I had To run to work Sunday morning to meet a customer.So he could drop his car off , and when I got home , I set in the front of the house for a minute just idling , looking at something and noticed the car was running kind of rough. Just pulled the plugs , and I don't know if i've ever pulled them after owning this car a year and and a half , and it sat for twenty five years before that. I put about six thousand miles on it since i've owned it. All the other Ignition is up to good standards.And i've replaced all of it including the dual points ,wires etc. Timing is at fourteen degrees off the bottom and thirty degrees total. This is a 1955 Plymouth , 241 V8 that has had the heads off of it to put in hardened valve seats , new guides in springs 30 years ago. What say you on these plugs. They are kind of white and ashy.
I'm also running cheap ethanol gas 87 octane. And I do have a PCv valve That's been there since before I owned it when the guy had to take it to get a smog, so maybe it's running lean?
It gets that everyday. I've got a hill that I have to go up.That's about half a mile long and it's full throttle the whole time.And by the time I get to the top it kicks down into first and screams for probably the last hundred and fifty feet so it gets cleaned out.
Thinking lean carb as this thing from the factory didn't have a pvc system.gonna get new plugs and check jet sizes tomorrow
I'd scrape the crap off them and put them back in, and see how it does. Doesn't cost as much as buying new ones. You say it's been several thousand miles of driving...did you do the other stuff to the ignition back then, or more recently? Because it might need the dwell/point gap checked again, and perhaps the condenser is getting tired?
Went through the ignition in March and checked dwell today and it's good.replaced condenser at same time with nos old kits.
they look about 30 years old, probably since the head work was done, I'd replace them and check again after a day or two. for me a regular tune up includes cap, rotor, points, condenser and plugs, coil and wires only as needed
If it is running okay, I'm not sure I'd do anything. They look like a lot of plugs I took out of good running engines, just some gas deposits.
In today’s world with current fuels , the plugs do not look all that bad to me . My 2 cents a tune up and slight jet increase , drive it until you get a real issue
I changed to marvel in place of ATF years back... I got a t bird 312 years back that had been sitting... I poured marvel down the carb till it filled..., then just let it sit for bout a month....I then pulled all the plugs and let it drain out... spun it on the starter till it quit spitting... put the new plugs in and got it to fire.... holy smokey batman... looked like the house caught fire....couldn't see the bird...
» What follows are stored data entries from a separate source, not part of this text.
(** * sampler_helpers: resource preparation, memory estimate and teardown

    A shallow embedding of [ldm_patched/modules/sampler_helpers.py].

    Python objects are shared by reference and compared by identity, so a
    model-like object is a reference [ref] into an object store [heap].
    Loops that grow a list or update a dict become folds that pass the
    accumulator along; calls that can raise return a [result]; the two
    observable effects (the load request sent to the device manager and the
    [cleanup()] calls) are recorded as a trace of [event]s. *)

From Stdlib Require Import List ZArith String Bool Lia Permutation PeanoNat.
Import ListNotations.

Set Implicit Arguments.

(** ** Python values and failures *)

(** [id(obj)]: the identity of a Python object. *)
Definition ref := positive.

Inductive PyErr : Type :=
| AttributeError      (* a capability the code calls is absent *)
| IndexError          (* a subscript is out of range *)
| ResourceExhausted.  (* raised by the device manager *)

Inductive result (A : Type) : Type :=
| Ok (a : A)
| Raise (e : PyErr).
Arguments Ok {A} a.
Arguments Raise {A} e.

Definition bind {A B} (r : result A) (k : A -> result B) : result B :=
  match r with
  | Ok a => k a
  | Raise e => Raise e
  end.

Declare Scope py_scope.
Delimit Scope py_scope with py.
Notation "x <- c ;; k" := (bind c (fun x => k))
  (at level 61, c at next level, right associativity) : py_scope.
Notation "' p <- c ;; k" := (bind c (fun x => match x with p => k end))
  (at level 61, p pattern, c at next level, right associativity) : py_scope.

(** A loop whose body can raise: the first exception ends the loop. *)
Fixpoint foldM {A B} (f : A -> B -> result A) (a : A) (l : list B) : result A :=
  match l with
  | [] => Ok a
  | x :: l' => bind (f a x) (fun a' => foldM f a' l')
  end.

(** A list comprehension whose element expression can raise. *)
Fixpoint mapM {A B} (f : A -> result B) (l : list A) : result (list B) :=
  match l with
  | [] => Ok []
  | x :: l' => bind (f x) (fun y => bind (mapM f l') (fun ys => Ok (y :: ys)))
  end.

(** The value stored under a dict key that the code tests with
    [isinstance(_, list)]: either a list or any other single object. *)
Inductive pyval (A : Type) : Type :=
| Single (x : A)
| PyList (xs : list A).
Arguments Single {A} x.
Arguments PyList {A} xs.

(** A Python dict with string keys, in insertion order. *)
Definition dict (V : Type) := list (string * V).

Fixpoint dict_get {V} (d : dict V) (k : string) : option V :=
  match d with
  | [] => None
  | (k', v) :: d' => if String.eqb k' k then Some v else dict_get d' k
  end.

(** [d[k] = v]: overwrite in place, or append a new key at the end. *)
Fixpoint dict_set {V} (d : dict V) (k : string) (v : V) : dict V :=
  match d with
  | [] => [(k, v)]
  | (k', v') :: d' =>
      if String.eqb k' k then (k', v) :: d' else (k', v') :: dict_set d' k v
  end.

Definition dict_keys {V} (d : dict V) : list string := map fst d.

(** ** ldm_patched.hooks *)

Module hooks.

Inductive EnumHookType : Type :=
| Weight
| AdditionalModels
| TransformerOptions.

Definition EnumHookType_eqb (a b : EnumHookType) : bool :=
  match a, b with
  | Weight, Weight => true
  | AdditionalModels, AdditionalModels => true
  | TransformerOptions, TransformerOptions => true
  | _, _ => false
  end.

(** A hook: its reference (what hook equality looks at), its type tag and,
    for an AdditionalModels hook, the models it brings along. *)
Record Hook : Type := mkHook {
  hook_ref : positive;
  hook_type : EnumHookType;
  models : list ref
}.

Definition Hook_eq_dec (a b : Hook) : {a = b} + {a <> b}.
Proof.
  decide equality.
  - apply (list_eq_dec Pos.eq_dec).
  - decide equality.
  - apply Pos.eq_dec.
Defined.

(** Modelled from the spec: the class [HookGroup] of [ldm_patched/hooks.py]
    is not among the sources.  The spec describes it as a set of hooks in
    insertion order ("list iteration order of the hook group - insertion
    order"), where hooks are "deduplicated by identity/equality, not
    silently overwritten". *)
Record HookGroup : Type := mkHookGroup { hooks : list Hook }.

Definition empty : HookGroup := mkHookGroup [].

(** Modelled from the spec: [HookGroup.add] adds a hook unless an equal
    one is already present. *)
Definition add (g : HookGroup) (hook : Hook) : HookGroup :=
  if in_dec Hook_eq_dec hook (hooks g) then g
  else mkHookGroup (hooks g ++ [hook]).

(** Modelled from the spec: [HookGroup.get_type] gives the hooks carrying
    one type tag, in the group's order. *)
Definition get_type (g : HookGroup) (t : EnumHookType) : list Hook :=
  filter (fun hook => EnumHookType_eqb (hook_type hook) t) (hooks g).

(** Modelled from the spec: [HookGroup.combine_all_hooks] "combine all
    collected extra-hook groups (union, skipping empty)"; there is no
    group ([None]) when nothing was collected. *)
Definition combine_all_hooks (hooks_list : list HookGroup) : option HookGroup :=
  match hooks_list with
  | [] => None
  | g :: rest =>
      Some (fold_left (fun acc g' => fold_left add (hooks g') acc) rest
                      (fold_left add (hooks g) empty))
  end.

End hooks.

(** ** The object store *)

Inductive dtype : Type := float16 | bfloat16 | float32.

(** What the code consumes of a model-like object.  The spec lists every
    one of these as optional: a method the object lacks is [None] (calling
    it raises [AttributeError]); [extra_hooks] and [previous_controlnet] are
    attributes that hold [None] when there is nothing. *)
Record Obj : Type := mkObj {
  get_models : option (list ref);
  inference_memory_requirements : option (dtype -> Z);
  has_cleanup : bool;
  extra_hooks : option hooks.HookGroup;
  previous_controlnet : option ref
}.

Definition heap := ref -> Obj.

(** Iterating over [set(l)] visits every distinct element of [l] once, in an
    order the language leaves open.  Everything below is stated for an
    arbitrary such order. *)
Class SetIteration : Type := {
  set_iter : list ref -> list ref;
  set_iter_NoDup : forall l, NoDup (set_iter l);
  set_iter_In : forall l x, In x (set_iter l) <-> In x l
}.

(** ** Conditioning *)

(** One conditioning entry: the keys the code looks at ([None]: key absent)
    and the rest of the keyed data, each reduced to its shape. *)
Record Cond : Type := mkCond {
  c_control : option ref;
  c_gligen : option (pyval (list ref));
  c_additional_models : option (pyval ref);
  c_hooks : option hooks.HookGroup;
  c_payload : list (string * list Z)
}.

(** The [model_type] keys.  [c["control"]] is a single control object,
    never a list; a ["gligen"] item is a tuple. *)
Definition key_control (c : Cond) : option (pyval ref) :=
  option_map Single (c_control c).
Definition key_gligen : Cond -> option (pyval (list ref)) := c_gligen.
Definition key_additional_models : Cond -> option (pyval ref) :=
  c_additional_models.

(** The conditioning set: branch key to entries.  [for k in conds] followed
    by [conds[k]] walks the stored values in insertion order. *)
Definition Conds := dict (list Cond).

(** ** Dicts and lists that are shared and updated in place

    [prepare_model_patcher] works on nested dicts that several owners can
    hold at once, so these live in a store: a location is the identity of a
    dict or list object, and an update changes the object at its location
    for everyone who holds it. *)

Definition loc := nat.

(** What a dict or list holds: a callable or another leaf ([Atom]), a
    reference to a dict or list ([Ref]), or a hook group ([Group]). *)
Inductive val : Type :=
| Atom (a : nat)
| Ref (l : loc)
| Group (g : hooks.HookGroup).

Inductive obj : Type :=
| DictObj (items : dict val)
| ListObj (items : list val).

Definition store := list obj.

(** A computation on the store that may end without a value (an exception,
    or nesting used up); the store it leaves is there in both cases. *)
Definition ST (A : Type) := store -> store * option A.

Definition st_ret {A} (a : A) : ST A := fun s => (s, Some a).

Definition st_fail {A} : ST A := fun s => (s, None).

Definition st_bind {A B} (m : ST A) (k : A -> ST B) : ST B :=
  fun s => match m s with
           | (s', Some a) => k a s'
           | (s', None) => (s', None)
           end.

Declare Scope st_scope.
Delimit Scope st_scope with st.
Notation "x <- c ;; k" := (st_bind c (fun x => k))
  (at level 61, c at next level, right associativity) : st_scope.
Notation "c ;;; k" := (st_bind c (fun _ => k))
  (at level 61, right associativity) : st_scope.

Definition load (l : loc) : ST obj := fun s => (s, nth_error s l).

(** A new object gets the next free location. *)
Definition alloc (o : obj) : ST loc := fun s => (s ++ [o], Some (List.length s)).

Definition write (l : loc) (o : obj) : ST unit :=
  fun s => if l <? List.length s
           then (firstn l s ++ o :: skipn (S l) s, Some tt)
           else (s, None).

(** [d[k]] *)
Definition getitem (d : val) (k : string) : ST val :=
  match d with
  | Ref l =>
      (o <- load l ;;
       match o with
       | DictObj items =>
           match dict_get items k with
           | Some v => st_ret v
           | None => st_fail
           end
       | ListObj _ => st_fail
       end)%st
  | _ => st_fail
  end.

(** [d[k] = v] *)
Definition setitem (d : val) (k : string) (v : val) : ST unit :=
  match d with
  | Ref l =>
      (o <- load l ;;
       match o with
       | DictObj items => write l (DictObj (dict_set items k v))
       | ListObj _ => st_fail
       end)%st
  | _ => st_fail
  end.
Over the years I've looked at a lot of spark plugs. I've seen a lot that were sooty and some that were pretty white. I've seen ones like in Brian's car. The only car I ever had that colored the plugs like the middle picture was a 54 New Yorker. The plugs were always picture perfect. However, my dad drove it for a couple of years around town, probably never got over 30 mph. The plugs would carbon foul. A good high speed run would clean them right up. Had to do that maybe every 6 months for him. Because we ran alcohal, the race car plugs didn't color much.
As mentioned, it’s not easy to read plugs like the old days. Best option is an AF gauge and base the meter reading off the type of fuel you’re using. Ie pre-ethanol fuel was 14.1? at cruise, around 13.5 WOT, if memory serves. @gimpyshotrods has posted before what readings you should try to get with ethanol fuel blends. Maybe he’ll come in and reply.
Modern ethanol fuel on the pump do not read like older fuel Formulas blend. The only thing I was ever able to get a Champion Spark Plug since early 90s to live in is a lawnmower and a Mopar & most where straight 6. Afr gauge will make it so much easier with ethanol fuels
Old plugs without any historic information. You stated they have around 6,000 miles on them, back in the points and old gas blends days, 10,000 miles on plugs was at the end of their usable mile range. Replace them. A J18 seems like a pretty hot heat range plug to me, and the plugs look a lot like the plugs second to the left, bottom row of the last plug reading chart. Without history of the plugs, any reading is going to be questionable. You have no idea what those plugs have been through.